(* ===== verification/LoopLifetime.v ===== *)
(** * The constructor and the destructor of net/EventLoop

    src/net/EventLoop.cc: what a loop registers with its poller when it is made
    (the timer queue's channel and its own) and what it takes back when it is
    destroyed, in the order in which its members are destroyed; and the
    thread-local pointer that shall keep a thread at one loop.  What the loop
    does in between is EventLoop.v, the timers of the queue TimerQueue.v. *)

From S2P Require Import Prelude Channel Poller PollerFacts.

Module LoopLifetime.

Section loops.
Context {E : Type} `{EpollLaws E}.

#[local] Abbreviation poller := (Poller.t E).

(** The members that the constructor and the destructor deal with. *)
Record loop := mk_loop {
  poller_ : poller;
  timerfd_ : Z;            (** of [*timerQueue_] *)
  timerfdChannel_ : loc;
  wakeupFd_ : Z;
  wakeupChannel_ : loc;
}.

Definition set_poller (p : poller) (L : loop) : loop :=
  mk_loop p (timerfd_ L) (timerfdChannel_ L) (wakeupFd_ L) (wakeupChannel_ L).

(** The loops of one thread. *)
Record t := mk {
  t_loopInThisThread : option nat;
  loops : gmap nat loop;
}.

Definition make : t := mk None ∅.

(** A channel is made at [l] for [fd], and reading is enabled. *)
Definition add_channel (fd : Z) (l : loc) (p : poller) : option poller :=
  p ← Poller.step (Poller.Construct l fd) p;
  Poller.step (Poller.EnableReading l) p.

Definition TimerQueue (timerfd : Z) (l : loc) (p : poller) : option poller := add_channel timerfd l p.

Definition disable_and_remove (l : loc) (p : poller) : option poller :=
  p ← Poller.step (Poller.DisableAll l) p;
  Poller.step (Poller.Remove l) p.

(** ~TimerQueue, then its member [timerfdChannel_]. *)
Definition TimerQueue_destroy (l : loc) (p : poller) : option poller :=
  p ← disable_and_remove l p;
  Poller.step (Poller.Destruct l) p.

(** [i]: the address of the loop.  Without a poller the constructor of the
    queue follows a null pointer. *)
Definition construct (i : nat) (getenv : option string) (timerfd : Z) (timerfdChannel : loc)
    (wakeupFd : Z) (wakeupChannel : loc) (s : t) : option t :=
  p ← Poller.newDefaultPoller getenv;
  p ← TimerQueue timerfd timerfdChannel p;
  p ← Poller.step (Poller.Construct wakeupChannel wakeupFd) p;
  let t_loop := match t_loopInThisThread s with Some j => Some j | None => Some i end in
  p ← Poller.step (Poller.EnableReading wakeupChannel) p;
  Some (mk t_loop (<[i := mk_loop p timerfd timerfdChannel wakeupFd wakeupChannel]> (loops s))).

(** ~EventLoop, then the members [wakeupChannel_] and [timerQueue_]; the poller,
    the last member to go, as it is then. *)
Definition destroy (i : nat) (s : t) : option (t * poller) :=
  L ← loops s !! i;
  p ← disable_and_remove (wakeupChannel_ L) (poller_ L);
  p ← Poller.step (Poller.Destruct (wakeupChannel_ L)) p;
  p ← TimerQueue_destroy (timerfdChannel_ L) p;
  Some (mk None (delete i (loops s)), p).

Inductive event :=
| Construct (i : nat) (getenv : option string) (timerfd : Z) (timerfdChannel : loc) (wakeupFd : Z) (wakeupChannel : loc)
| Use (i : nat) (e : Poller.event)     (** channels of the users of the loop, and poll *)
| Destroy (i : nat).

Definition step (e : event) (s : t) : option t :=
  match e with
  | Construct i getenv timerfd l1 wakeupFd l2 => construct i getenv timerfd l1 wakeupFd l2 s
  | Use i e => L ← loops s !! i; p ← Poller.step e (poller_ L); Some (mk (t_loopInThisThread s) (<[i := set_poller p L]> (loops s)))
  | Destroy i => fst <$> destroy i s
  end.

(** The channel whose owner is at work. *)
Definition about (e : Poller.event) : option loc :=
  match e with
  | Poller.Construct l _ | Poller.EnableReading l | Poller.DisableReading l | Poller.EnableWriting l
  | Poller.DisableWriting l | Poller.DisableAll l | Poller.Remove l | Poller.Destruct l => Some l
  | Poller.Poll _ => None
  end.

(** Descriptors that are open at once, and objects that live at once, differ;
    users keep to their own channels. *)
Definition enabled (e : event) (s : t) : Prop :=
  match e with
  | Construct i _ timerfd l1 wakeupFd l2 => loops s !! i = None /\ timerfd <> wakeupFd /\ l1 <> l2
  | Use i e => exists L, loops s !! i = Some L /\ Poller.enabled e (poller_ L) /\
      about e <> Some (timerfdChannel_ L) /\ about e <> Some (wakeupChannel_ L)
  | Destroy i => is_Some (loops s !! i)
  end.

Inductive reachable : t -> Prop :=
| reach_make : reachable make
| reach_step e s s' : reachable s -> enabled e s -> step e s = Some s' -> reachable s'.

(** ** One channel *)

(** The channel at [l] is registered for [fd] and reads. *)
Definition reads (fd : Z) (l : loc) (p : poller) : Prop :=
  exists c, Poller.heap p !! l = Some c /\ Channel.fd_ c = fd /\ Channel.index_ c = Poller.kAdded /\
    Channel.events_ c = Channel.kReadEvent.

Lemma enableReading_spec l c p :
  ok p -> Poller.heap p !! l = Some c -> Channel.events_ c = 0%Z ->
  exists p', Poller.step (Poller.EnableReading l) p = Some p' /\ ok p' /\ reads (Channel.fd_ c) l p' /\
    forall l', l' <> l -> Poller.heap p' !! l' = Poller.heap p !! l'.
Proof.
  intros Hok Hl Hev. destruct (change_moves Channel.enableReading l c p Hok Hl) as (p' & c' & Hs & Hm & He & _ & Hi).
  { apply keeps_all. }
  assert (Channel.events_ (Channel.enableReading c) = Channel.kReadEvent) as Hread by (cbn; by rewrite Hev).
  pose proof (moves_heap _ _ _ _ _ Hm) as Hh. exists p'. split; [exact Hs|]. split_and!.
  - by eapply ok_moves.
  - exists c'. rewrite Hh, lookup_insert_eq. split_and!; [done|by apply Hm| |congruence].
    apply Hi. unfold Channel.isNonEvent. by rewrite Hread.
  - intros l' Hne. by rewrite Hh, lookup_insert_ne.
Qed.

Lemma add_channel_spec fd l p :
  ok p -> Poller.enabled (Poller.Construct l fd) p ->
  exists p1 p', Poller.step (Poller.Construct l fd) p = Some p1 /\ Poller.step (Poller.EnableReading l) p1 = Some p' /\
    ok p' /\ reads fd l p' /\ forall l', l' <> l -> Poller.heap p' !! l' = Poller.heap p !! l'.
Proof.
  intros Hok [Hl Hfd]. pose proof (ok_construct l fd p Hok Hl Hfd) as Hok1.
  destruct (enableReading_spec l (Channel.make fd) (Poller.store l (Channel.make fd) p)) as (p' & Hs & Hok' & Hr & Ho);
    [done|apply lookup_insert_eq|done|].
  exists (Poller.store l (Channel.make fd) p), p'. split_and!; [done..|]. intros l' Hne.
  rewrite Ho by done. cbn. by rewrite lookup_insert_ne.
Qed.

(** A channel that exists is disabled, removed and destroyed. *)
Lemma drop_channel_spec l p :
  ok p -> is_Some (Poller.heap p !! l) ->
  exists p1 p', disable_and_remove l p = Some p1 /\ Poller.step (Poller.Destruct l) p1 = Some p' /\ ok p' /\
    Poller.heap p' = delete l (Poller.heap p).
Proof.
  intros Hok [c Hl]. unfold disable_and_remove. cbn [Poller.step].
  destruct (change_moves Channel.disableAll l c p Hok Hl) as (p1 & c1 & -> & Hm1 & _); [apply keeps_all|].
  assert (ok p1) as Hok1 by (by eapply ok_moves). pose proof (moves_heap _ _ _ _ _ Hm1) as Hh1.
  assert (Poller.heap p1 !! l = Some c1) as Hl1 by (by rewrite Hh1, lookup_insert_eq).
  destruct (remove_moves l c1 p1 Hok1 Hl1) as (p2 & c2 & Hs2 & Hm2 & Hn).
  assert (ok p2) as Hok2 by (by eapply ok_moves). pose proof (moves_heap _ _ _ _ _ Hm2) as Hh2.
  eexists p2, _. split_and!; [exact Hs2|done|eapply (ok_destruct l c2); [done|by rewrite Hh2, lookup_insert_eq|done]|].
  cbn. by rewrite Hh2, Hh1, insert_insert_eq, delete_insert_eq.
Qed.

(** What others do leaves a channel registered as it is. *)
Lemma step_other e p p' l fd :
  ok p -> Poller.enabled e p -> about e <> Some l -> Poller.step e p = Some p' -> reads fd l p -> reads fd l p'.
Proof.
  intros Hok He Hne Hs (c & Hl & Hc). destruct keeps_all as (K1 & K2 & K3 & K4 & K5).
  assert (forall f l', keeps f -> l' <> l -> is_Some (Poller.heap p !! l') -> Poller.change f l' p = Some p' -> reads fd l p')
    as Hchange.
  { intros f l' Hk Hn [c' Hl'] Hs'. destruct (change_moves f l' c' p Hok Hl' Hk) as (p1 & c1 & Hp1 & Hm & _).
    assert (p1 = p') as -> by congruence. exists c. by rewrite (moves_heap _ _ _ _ _ Hm), lookup_insert_ne. }
  destruct e as [l' fd'|l'|l'|l'|l'|l'|l'|l'|events]; cbn [Poller.step Poller.enabled about] in *;
    try (assert (l' <> l) as Hn by congruence); eauto.
  - injection Hs as <-. exists c. cbn. by rewrite lookup_insert_ne.
  - destruct He as [c' Hl']. destruct (remove_moves l' c' p Hok Hl') as (p1 & c1 & Hp1 & Hm & _).
    assert (p1 = p') as -> by congruence. exists c. by rewrite (moves_heap _ _ _ _ _ Hm), lookup_insert_ne.
  - injection Hs as <-. exists c. cbn. by rewrite lookup_delete_ne.
  - destruct events as [[|ev events]|]; cbn [Poller.poll] in Hs; [cbn in Hs; injection Hs as <-; by exists c| |
      cbn in Hs; injection Hs as <-; by exists c].
    destruct (Poller.fillActivateChannels (ev :: events) p) as [p1|] eqn:Hf; [|done].
    destruct (fill_spec (ev :: events) p p1 Hf Hok) as (_ & _ & _ & _ & Ho & Hev); [apply He|].
    cbn [mbind option_bind fmap option_fmap option_map fst] in Hs. injection Hs as <-.
    enough (reads fd l p1) by (by case_match).
    destruct (decide (l ∈ (ev :: events).*2)) as [([r l'] & -> & Hin)%list_elem_of_fmap|Hn].
    + destruct (Hev r l' Hin) as (c' & Hc' & Hc''). assert (c' = c) as -> by (cbn in Hl; congruence).
      by exists (Channel.set_revents r c).
    + exists c. by rewrite Ho.
Qed.

(** ** The invariant *)

Record loop_ok (L : loop) : Prop := {
  lo_poller : ok (poller_ L);
  lo_ne : timerfdChannel_ L <> wakeupChannel_ L;
  lo_timer : reads (timerfd_ L) (timerfdChannel_ L) (poller_ L);
  lo_wakeup : reads (wakeupFd_ L) (wakeupChannel_ L) (poller_ L);
}.

Definition inv (s : t) : Prop :=
  (forall i L, loops s !! i = Some L -> loop_ok L) /\
  (forall i, t_loopInThisThread s = Some i -> is_Some (loops s !! i)).

Lemma construct_spec i timerfd l1 wakeupFd l2 s :
  timerfd <> wakeupFd -> l1 <> l2 ->
  exists p, construct i None timerfd l1 wakeupFd l2 s =
      Some (mk (match t_loopInThisThread s with Some j => Some j | None => Some i end)
              (<[i := mk_loop p timerfd l1 wakeupFd l2]> (loops s))) /\
    loop_ok (mk_loop p timerfd l1 wakeupFd l2) /\ dom (Poller.heap p) ⊆ {[l1; l2]}.
Proof.
  intros Hfd Hl. unfold construct, TimerQueue, add_channel. cbn [Poller.newDefaultPoller mbind option_bind].
  destruct (add_channel_spec timerfd l1 Poller.make) as (p1 & p2 & -> & Hs & Hok2 & Hr & Ho).
  { apply poller_ok_make. }
  { split; [done|]. cbn. intros l' c. by rewrite lookup_empty. }
  cbn [mbind option_bind]. rewrite Hs. cbn [mbind option_bind].
  destruct (add_channel_spec wakeupFd l2 p2) as (p3 & p4 & -> & Hs4 & Hok4 & Hr4 & Ho4); [done| |].
  { split; [rewrite Ho by done; done|]. intros l' c Hc. destruct (decide (l' = l1)) as [->|Hne].
    - destruct Hr as (c' & Hc' & <- & _). congruence.
    - rewrite Ho in Hc by done. cbn in Hc. by rewrite lookup_empty in Hc. }
  cbn [mbind option_bind]. rewrite Hs4. cbn [mbind option_bind]. exists p4. split; [done|]. split.
  - split; cbn; [done..| |done]. destruct Hr as (c & Hc & Hrest). exists c. by rewrite Ho4.
  - intros l' [c Hc]%elem_of_dom. destruct (decide (l' = l2)) as [->|Hn2]; [set_solver|].
    destruct (decide (l' = l1)) as [->|Hn1]; [set_solver|]. rewrite Ho4, Ho in Hc by done. cbn in Hc. by rewrite lookup_empty in Hc.
Qed.

Lemma destroy_spec i L s :
  loops s !! i = Some L -> loop_ok L ->
  exists p, destroy i s = Some (mk None (delete i (loops s)), p) /\ ok p /\
    Poller.heap p = delete (timerfdChannel_ L) (delete (wakeupChannel_ L) (Poller.heap (poller_ L))).
Proof.
  intros HL [Hok Hne (c1 & Hc1 & _) (c2 & Hc2 & _)]. unfold destroy. rewrite HL. cbn [mbind option_bind].
  destruct (drop_channel_spec (wakeupChannel_ L) (poller_ L) Hok) as (p1 & p2 & -> & Hs2 & Hok2 & Hh2); [by exists c2|].
  cbn [mbind option_bind]. rewrite Hs2. cbn [mbind option_bind]. unfold TimerQueue_destroy.
  destruct (drop_channel_spec (timerfdChannel_ L) p2 Hok2) as (p3 & p4 & -> & Hs4 & Hok4 & Hh4).
  { exists c1. by rewrite Hh2, lookup_delete_ne. }
  cbn [mbind option_bind]. rewrite Hs4. exists p4. split_and!; [done..|]. by rewrite Hh4, Hh2.
Qed.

* _AIM OF THE TASK_: Look at each line above and note whether it holds the word "when". Report how many do, as the number only.

* _RESPONSE AREA_: 2